Répondant à la première question, la Haute juridiction adopte une lecture extensive de l’article L. 4624-7 du code du travail. Elle considère en effet que le champ de l’action en contestation de l’avis rendu par le médecin du travail comprend l’ensemble des éléments pris en compte par ce dernier pour aboutir à un avis d’inaptitude. De cette façon, l’employeur peut, au soutien de son action en contestation de l’avis d’inaptitude, arguer d’une irrégularité commise par le médecin du travail dans la conduite de la procédure prescrite par l’article R. 4624-42 du code du travail.
L’objet de l’action en contestation recouvre donc l’ensemble des étapes de la procédure que doit suivre le médecin du travail avant de rendre ses conclusions. Au-delà du défaut d’échange préalable du médecin du travail avec l’employeur et/ou le salarié, l’action en contestation peut donc être fondée sur l’absence de réalisation d’au moins un examen médical, d’une étude de poste, d’un examen des conditions de travail dans l’établissement ou d’indication de la date à laquelle la fiche d’entreprise a été actualisée.
Alors que cette approche extensive de l’objet de l’action en contestation de l’avis du médecin du travail aurait pu laisser présager une appréciation identique quant aux pouvoirs de coercition de la juridiction prud’homale, la chambre sociale a choisi d’adopter une position nuancée dont la mise en œuvre ne manquera pas de soulever quelques difficultés.
La chambre sociale considère que le juge du fond ne peut prononcer, sur le fondement d’un vice de procédure commis par le médecin du travail dans l’examen de l’aptitude du salarié, l’inopposabilité de cet avis à l’égard du requérant à l’origine de la contestation. Dans une telle situation, la juridiction prud’hommale peut seulement ordonner une mesure d’instruction confiée au médecin-inspecteur du travail.
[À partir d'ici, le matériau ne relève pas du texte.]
Lemma fill_at_slot (field : IdefixArray3D real) (buf : IdefixArray1D Vtk.float)
  (k j i : Z) :
  In (k, j, i) cells ->
  fill field buf (slot (k, j, i)) =
  Vtk.BigEndian shouldSwapEndian (to_float (field k j i)).
Proof.
  rewrite fill_fold. generalize slot_injective.
  generalize cells as l. intros l Hinj.
  induction l as [| c l IH] using rev_ind; intros Hin; [destruct Hin |].
  rewrite fold_left_app. cbn [fold_left]. unfold upd1 at 1.
  destruct (slot (k, j, i) =? slot c)%Z eqn:E.
  - apply Z.eqb_eq in E. apply Hinj in E;
      [| exact Hin | apply in_app_iff; right; now left].
    now subst c.
  - apply IH.
    + intros a b Ha Hb. apply Hinj; apply in_app_iff; now left.
    + apply in_app_iff in Hin. destruct Hin as [Hin | [Hc | []]]; [exact Hin |].
      rewrite Hc, Z.eqb_refl in E. discriminate E.
Qed.

Lemma fill_elsewhere (field : IdefixArray3D real) (buf : IdefixArray1D Vtk.float)
  (n : Z) :
  ~ (0 <= n < nx1loc * nx2loc * nx3loc)%Z -> fill field buf n = buf n.
Proof.
  intros Hn. rewrite fill_fold. generalize slot_in_buffer.
  generalize cells as l. intros l Hin.
  induction l as [| c l IH] using rev_ind; [reflexivity |].
  rewrite fold_left_app. cbn [fold_left]. unfold upd1 at 1.
  destruct (n =? slot c)%Z eqn:E.
  - apply Z.eqb_eq in E. subst n. exfalso. apply Hn. apply Hin.
    apply in_app_iff. right. now left.
  - apply IH. intros a Ha. apply Hin. apply in_app_iff. now left.
Qed.

(** The block of floats one field contributes to the file. *)
Let block (field : IdefixArray3D real) : list Vtk.float :=
  map (fun '(k, j, i) => Vtk.BigEndian shouldSwapEndian (to_float (field k j i)))
    cells.

Lemma WriteScalar_fill (field : IdefixArray3D real) (buf : IdefixArray1D Vtk.float) :
  Vtk.WriteScalar nx1loc nx2loc nx3loc (fill field buf) = block field.
Proof.
  unfold Vtk.WriteScalar, block. rewrite <- slots_in_order, map_map.
  apply map_ext_in. intros [[k j] i] Hc. now apply fill_at_slot.
Qed.

Let write := Vtk.write_field shouldSwapEndian to_float nx1loc nx2loc nx3loc data.

Lemma write_fields_file (fields : list (IdefixArray3D real)) (out : Vtk.Output) :
  Vtk.file (fold_left write fields out) = Vtk.file out ++ map block fields.
Proof.
  revert out. induction fields as [| f fields IH]; intros out; cbn [fold_left map].
  - now rewrite app_nil_r.
  - rewrite IH. unfold write, Vtk.write_field. cbn [Vtk.file].
    fold fill. rewrite WriteScalar_fill, <- app_assoc. reflexivity.
Qed.

Lemma write_fields_elsewhere (fields : list (IdefixArray3D real))
  (out : Vtk.Output) (n : Z) :
  ~ (0 <= n < nx1loc * nx2loc * nx3loc)%Z ->
  Vtk.vect3D (fold_left write fields out) n = Vtk.vect3D out n.
Proof.
  intros Hn. revert out.
  induction fields as [| f fields IH]; intros out; cbn [fold_left]; [reflexivity |].
  rewrite IH. unfold write, Vtk.write_field. cbn [Vtk.vect3D].
  fold fill. now apply fill_elsewhere.
Qed.

Lemma Write_as_fields (NVAR : nat) (enabled : bool)
  (vars : list (IdefixArray3D real)) (out : Vtk.Output) :
  Vtk.Write shouldSwapEndian to_float nx1loc nx2loc nx3loc NVAR data enabled vars out
  = fold_left write
      (map (Host.Vc data) (seq 0 NVAR) ++ (if enabled then vars else nil)) out.
Proof.
  unfold Vtk.Write. cbv zeta. rewrite fold_left_app. fold write.
  assert (E : forall l o,
             fold_left (fun out nv => write out (Host.Vc data nv)) l o =
             fold_left write (map (Host.Vc data) l) o).
  { induction l as [| a l IH]; intros o; cbn; [reflexivity | apply IH]. }
  rewrite E. destruct enabled; reflexivity.
Qed.

End Vtk_props.

(** X17.  When the local sizes are the extents of the interior range of
    the block, [Vtk::Write] appends to the file one block of floats for
    each of the [NVAR] cell-centred variables, in the order of their
    index, then, if enabled, one for each user-defined variable; each
    block holds the byte-ordered values of its field at the interior
    cells in the order of the loops, the first index running fastest.
    Nothing of what the buffer held before, be it its first content or
    the previous field, reaches the file. *)
Theorem vtk_blocks_follow_loop_order
  (shouldSwapEndian : Z) (to_float : real -> Vtk.float)
  (nx1loc nx2loc nx3loc : Z) (NVAR : nat) (data : Host.DataBlockHost)
  (userDefVariablesEnabled : bool)
  (userDefVariables : list (IdefixArray3D real)) (out : Vtk.Output) :
  let cells :=
    range3 (Host.beg data KDIR) (Host.end_ data KDIR)
           (Host.beg data JDIR) (Host.end_ data JDIR)
           (Host.beg data IDIR) (Host.end_ data IDIR) in
  let block := fun field : IdefixArray3D real =>
    map (fun '(k, j, i) => Vtk.BigEndian shouldSwapEndian (to_float (field k j i)))
      cells in
  nx1loc = (Host.end_ data IDIR - Host.beg data IDIR)%Z ->
  nx2loc = (Host.end_ data JDIR - Host.beg data JDIR)%Z ->
  nx3loc = (Host.end_ data KDIR - Host.beg data KDIR)%Z ->
  (forall dir, (Host.beg data dir <= Host.end_ data dir)%Z) ->
  Vtk.file (Vtk.Write shouldSwapEndian to_float nx1loc nx2loc nx3loc NVAR data
              userDefVariablesEnabled userDefVariables out) =
  Vtk.file out ++ map block (map (Host.Vc data) (seq 0 NVAR))
    ++ (if userDefVariablesEnabled then map block userDefVariables else nil).
Proof.
  intros cells block H1 H2 H3 Hext.
  rewrite Write_as_fields.
  rewrite write_fields_file by auto.
  rewrite map_app. f_equal. f_equal.
  destruct userDefVariablesEnabled; reflexivity.
Qed.

Lemma vtk_blocks_follow_loop_order_witness :
  let to_float := fun r : real =>
    if Rlt_dec r 1 then Vtk.mkFloat 1 2 3 4 else Vtk.mkFloat 5 6 7 8 in
  let data := InitFlow 0 4 1 2 3 0 1 2 1 0 1 (host_mirror tube_block) in
  let out := Vtk.mkOutput (fun _ => Vtk.mkFloat 0 0 0 0) nil in
  let cells := range3 1 3 1 3 1 3 in
  let block := fun field : IdefixArray3D real =>
    map (fun '(k, j, i) => Vtk.BigEndian 1 (to_float (field k j i))) cells in
  Vtk.file (Vtk.Write 1 to_float 2 2 2 5 data true nil out) =
  map block (map (Host.Vc data) (seq 0 5)).
Proof.
  intros to_float data out cells block.
  assert (Kbeg : Host.beg data = fun _ => 1%Z)
    by (apply (InitFlow_keeps _ _ _ _ _ _ _ _ _ _ _ Host.beg); reflexivity).
  assert (Kend : Host.end_ data = fun _ => 3%Z)
    by (apply (InitFlow_keeps _ _ _ _ _ _ _ _ _ _ _ Host.end_); reflexivity).
  pose proof (vtk_blocks_follow_loop_order 1 to_float 2 2 2 5 data true nil out)
    as H.
  cbv zeta in H. rewrite Kbeg, Kend in H. cbn [app map] in H.
  rewrite app_nil_r in H. apply H; try reflexivity. intros dir. lia.
Defined.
Ce n’est qu’à l’issue de cette mesure d’instruction que le conseil de prud’hommes pourra substituer, indépendamment des conclusions du médecin-inspecteur, sa propre décision d’aptitude ou d’inaptitude à celle du médecin du travail.
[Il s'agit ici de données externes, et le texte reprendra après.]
(** * spaces-design: policy store, number input and document model

    A shallow embedding of three modules of the Photoshop design-space UI:

    - [src/js/stores/policy.js]: the Flux store that tracks the keyboard and
      pointer event policies, with its suspend/restore protocol;
    - the [NumberInput] component's [extractValue];
    - the immutable [Document] record with [fromDescriptors] and [resize].

    JavaScript objects used as dictionaries are finite maps, a method that can
    throw returns a completion, and the store's methods live in a small
    state-and-exception monad over the store's fields. *)

From Stdlib Require Import ZArith NArith.
From Stdlib.Floats Require Import SpecFloat.
From stdpp Require Import base option list strings gmap sorting.

Local Open Scope string_scope.

(** ** JavaScript completions *)

(** The exceptions that the modelled code can raise: the [TypeError] of a
    property access or method call on [undefined] or [null], and
    [new Error(message)]. *)
Inductive exn : Type :=
  | TypeError
  | Error (message : string).

(** The outcome of evaluating a call: a value, or a thrown exception. *)
Inductive completion (A : Type) : Type :=
  | Return (a : A)
  | Throw (e : exn).
Arguments Return {A} a.
Arguments Throw {A} e.

Definition completes {A : Type} (c : completion A) : Prop :=
  ∃ a, c = Return a.

Definition throws {A : Type} (c : completion A) : Prop :=
  ∃ e, c = Throw e.

(** JavaScript numbers are IEEE 754 binary64 values; only their class
    (finite, infinite, not-a-number) matters here. *)
Definition number : Type := spec_float.

Definition NaN : number := S754_nan.
Definition Infinity : number := S754_infinity false.
Definition NegInfinity : number := S754_infinity true.

(** ** Event policy sets *)

Module EventPolicySet.

(** The methods of [js/models/eventpolicyset] that the policy store calls.
    The store only ever goes through this interface.  An [EventPolicySet]
    is a mutable object: a method that updates its receiver returns the
    receiver's new state next to its result. *)
Class Ops (EventPolicy EPS : Type) : Type := {
  (** [new EventPolicySet(counter)], the counter being optional *)
  new : option N → EPS;
  getNextPolicyID : EPS → N;
  has : EPS → N → bool;
  (** [this.append(policySet)] *)
  append : EPS → EPS → EPS;
  addPolicyList : EPS → list EventPolicy → EPS * N;
  removePolicyList : EPS → N → EPS * completion (list EventPolicy);
  getMasterPolicyList : EPS → list EventPolicy
}.

(** Modelled from the spec: the class [EventPolicySet] of
    [js/models/eventpolicyset], which is required by the policy store but
    is not among the sources.  A policy set holds policy lists indexed by
    the numeric ID under which each was installed, and the counter from
    which the next ID is issued. *)
Record t (EventPolicy : Type) : Type := mk {
  _policyLists : gmap N (list EventPolicy);
  _policyCounter : N
}.
Arguments mk {EventPolicy} _ _.
Arguments _policyLists {EventPolicy} _.
Arguments _policyCounter {EventPolicy} _.

Section Model.
Context {EventPolicy : Type}.
Implicit Types (s : t EventPolicy) (id : N).

(** Modelled from the spec: a fresh policy set is empty, and its ID
    counter starts from the given counter, or from 0. *)
Definition model_new (counter : option N) : t EventPolicy :=
  mk ∅ (default 0%N counter).

(** Modelled from the spec: the next policy ID is the counter. *)
Definition model_getNextPolicyID s : N := _policyCounter s.

(** Modelled from the spec: whether a list is installed under [id]. *)
Definition model_has s id : bool :=
  bool_decide (is_Some (_policyLists s !! id)).

(** Modelled from the spec: [this] appended with [other] holds the lists
    of both (those of [other] last), and issues IDs past those of both. *)
Definition model_append s (other : t EventPolicy) : t EventPolicy :=
  mk (_policyLists other ∪ _policyLists s)
     (N.max (_policyCounter s) (_policyCounter other)).

(** Modelled from the spec: a list is installed under the next ID, which
    is returned, and the counter moves on. *)
Definition model_addPolicyList s (policyList : list EventPolicy)
  : t EventPolicy * N :=
  let id := _policyCounter s in
  (mk (<[id := policyList]> (_policyLists s)) (N.succ id), id).

(** Modelled from the spec: removing an installed list returns it; an
    unknown ID removes nothing and is reported as an error. *)
Definition model_removePolicyList s id
  : t EventPolicy * completion (list EventPolicy) :=
  match _policyLists s !! id with
  | Some policyList =>
      (mk (delete id (_policyLists s)) (_policyCounter s), Return policyList)
  | None => (s, Throw (Error "Unknown policy list"))
  end.

(** Modelled from the spec: the master policy list is the concatenation
    of the installed lists, in the order of their IDs. *)
Definition model_getMasterPolicyList s : list EventPolicy :=
  mjoin ((λ id, default [] (_policyLists s !! id))
           <$> merge_sort N.le (elements (dom (_policyLists s)))).

#[global] Instance model_ops : Ops EventPolicy (t EventPolicy) := {|
  new := model_new;
  getNextPolicyID := model_getNextPolicyID;
  has := model_has;
  append := model_append;
  addPolicyList := model_addPolicyList;
  removePolicyList := model_removePolicyList;
  getMasterPolicyList := model_getMasterPolicyList
|}.

(** The IDs of a policy set all lie below its counter, as they do in
    every set built by [new] and grown by [addPolicyList]. *)
Definition ids_below_counter s : Prop :=
  ∀ id, is_Some (_policyLists s !! id) → (id < _policyCounter s)%N.
End Model.

End EventPolicySet.

(** ** The policy store ([src/js/stores/policy.js]) *)

Module PolicyStore.

(** [PolicyStore.eventKind]: the two kinds of policy sets.  Every method
    that takes a [kind] is documented to take one of these two values. *)
Inductive eventKind : Type :=
  | KEYBOARD
  | POINTER.

(** The string that each kind stands for in [_eventKind]. *)
Definition eventKind_value (kind : eventKind) : string :=
  match kind with
  | KEYBOARD => "keyboard"
  | POINTER => "pointer"
  end.

#[global] Instance eventKind_eq_dec : EqDecision eventKind.
Proof. solve_decision. Defined.

#[global] Instance eventKind_countable : Countable eventKind.
Proof.
  refine (inj_countable'
            (λ kind, match kind with KEYBOARD => false | POINTER => true end)
            (λ b, if b then POINTER else KEYBOARD) _).
  by intros [].
Defined.

(** [Object.keys(_eventKind)], in the order of definition. *)
Definition kinds : list eventKind := [KEYBOARD; POINTER].

Section Store.
Context {EventPolicy EPS : Type} `{!EventPolicySet.Ops EventPolicy EPS}.

(** The store's private fields, each an object indexed by event kind, and
    the "change" events that the store has emitted so far (latest first).
    A mode is a number or [undefined]: [suspend] and [restore] copy
    [this._modes[kind]] whether or not it was ever set. *)
Record t : Type := mk {
  _policySets : gmap eventKind EPS;
  _modes : gmap eventKind (option Z);
  _suspendedPolicySets : gmap eventKind EPS;
  _suspendedModes : gmap eventKind (option Z);
  _dirtyPolicies : gmap eventKind bool;
  emitted : list string
}.

Definition set_policySets (f : gmap eventKind EPS → gmap eventKind EPS)
    (st : t) : t :=
  mk (f (_policySets st)) (_modes st) (_suspendedPolicySets st)
     (_suspendedModes st) (_dirtyPolicies st) (emitted st).

Definition set_modes
    (f : gmap eventKind (option Z) → gmap eventKind (option Z)) (st : t) : t :=
  mk (_policySets st) (f (_modes st)) (_suspendedPolicySets st)
     (_suspendedModes st) (_dirtyPolicies st) (emitted st).

Definition set_suspendedPolicySets
    (f : gmap eventKind EPS → gmap eventKind EPS) (st : t) : t :=
  mk (_policySets st) (_modes st) (f (_suspendedPolicySets st))
     (_suspendedModes st) (_dirtyPolicies st) (emitted st).

Definition set_suspendedModes
    (f : gmap eventKind (option Z) → gmap eventKind (option Z)) (st : t) : t :=
  mk (_policySets st) (_modes st) (_suspendedPolicySets st)
     (f (_suspendedModes st)) (_dirtyPolicies st) (emitted st).

Definition set_dirtyPolicies
    (f : gmap eventKind bool → gmap eventKind bool) (st : t) : t :=
  mk (_policySets st) (_modes st) (_suspendedPolicySets st)
     (_suspendedModes st) (f (_dirtyPolicies st)) (emitted st).

Definition set_emitted (f : list string → list string) (st : t) : t :=
  mk (_policySets st) (_modes st) (_suspendedPolicySets st)
     (_suspendedModes st) (_dirtyPolicies st) (f (emitted st)).

(** *** The monad of store methods

    A method runs on the store's fields and either returns a value or
    throws; in both cases the fields are left as the statements executed
    so far have set them. *)
Definition M (A : Type) : Type := t → t * completion A.

#[global] Instance M_ret : MRet M := λ A a st, (st, Return a).

#[global] Instance M_bind : MBind M := λ A B f m st,
  match m st with
  | (st', Return a) => f a st'
  | (st', Throw e) => (st', Throw e)
  end.

Definition this : M t := λ st, (st, Return st).

Definition assign (f : t → t) : M unit := λ st, (f st, Return tt).

Definition throw {A : Type} (e : exn) : M A := λ st, (st, Throw e).

(** Using a looked-up value as an object: a [TypeError] when the lookup
    gave [undefined]. *)
Definition object {A : Type} (o : option A) : M A :=
  match o with
  | Some a => mret a
  | None => throw TypeError
  end.

(** [this.emit(event)] *)
Definition emit (event : string) : M unit :=
  assign (set_emitted (cons event)).

(** The state in which a call leaves the store, and its completion. *)
Definition state_after {A : Type} (m : M A) (st : t) : t := (m st).1.
Definition outcome {A : Type} (m : M A) (st : t) : completion A := (m st).2.

(** *** Handlers of dispatched actions *)

Definition _handlePoliciesInstalled (kind : eventKind) : M unit :=
  assign (set_dirtyPolicies (delete kind));;
  emit "change".

Definition _handleReset : M unit :=
  assign (set_policySets (λ _,
    foldl (λ sets kind, <[kind := EventPolicySet.new None]> sets) ∅ kinds));;
  assign (set_modes (λ _, ∅));;
  assign (set_suspendedPolicySets (λ _, ∅));;
  assign (set_suspendedModes (λ _, ∅));;
  assign (set_dirtyPolicies (λ _, ∅)).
Au final, il reviendra aux juges du fond de distinguer la contestation de l’avis du médecin du travail qui porte sur un point relatif à la procédure, constituée par l’ensemble des éléments d’appréciation qui permettent au médecin du travail de déclarer le salarié apte ou inapte, de la situation dans laquelle la contestation a trait strictement à l’avis d’inaptitude, sans remise en cause de la procédure. Cette analyse n’est pas aisée en pratique dans la mesure où dans certaines circonstances la contestation de l’avis d’inaptitude est susceptible de relever tant sur un vice de forme que sur un vice de fond. Nous pouvons notamment évoquer la situation dans laquelle le médecin du travail déclarerait un salarié définitivement inapte en omettant de répondre aux sollicitations de l’employeur sur la compatibilité d’une offre de reclassement ou d’aménagement de poste avec les aptitudes physiques restantes du salarié. La réponse à cette question est pourtant primordiale puisqu’elle permet éventuellement au juge de substituer, de facto, son propre avis à celui du médecin du travail sans devoir en référer au médecin inspecteur du travail.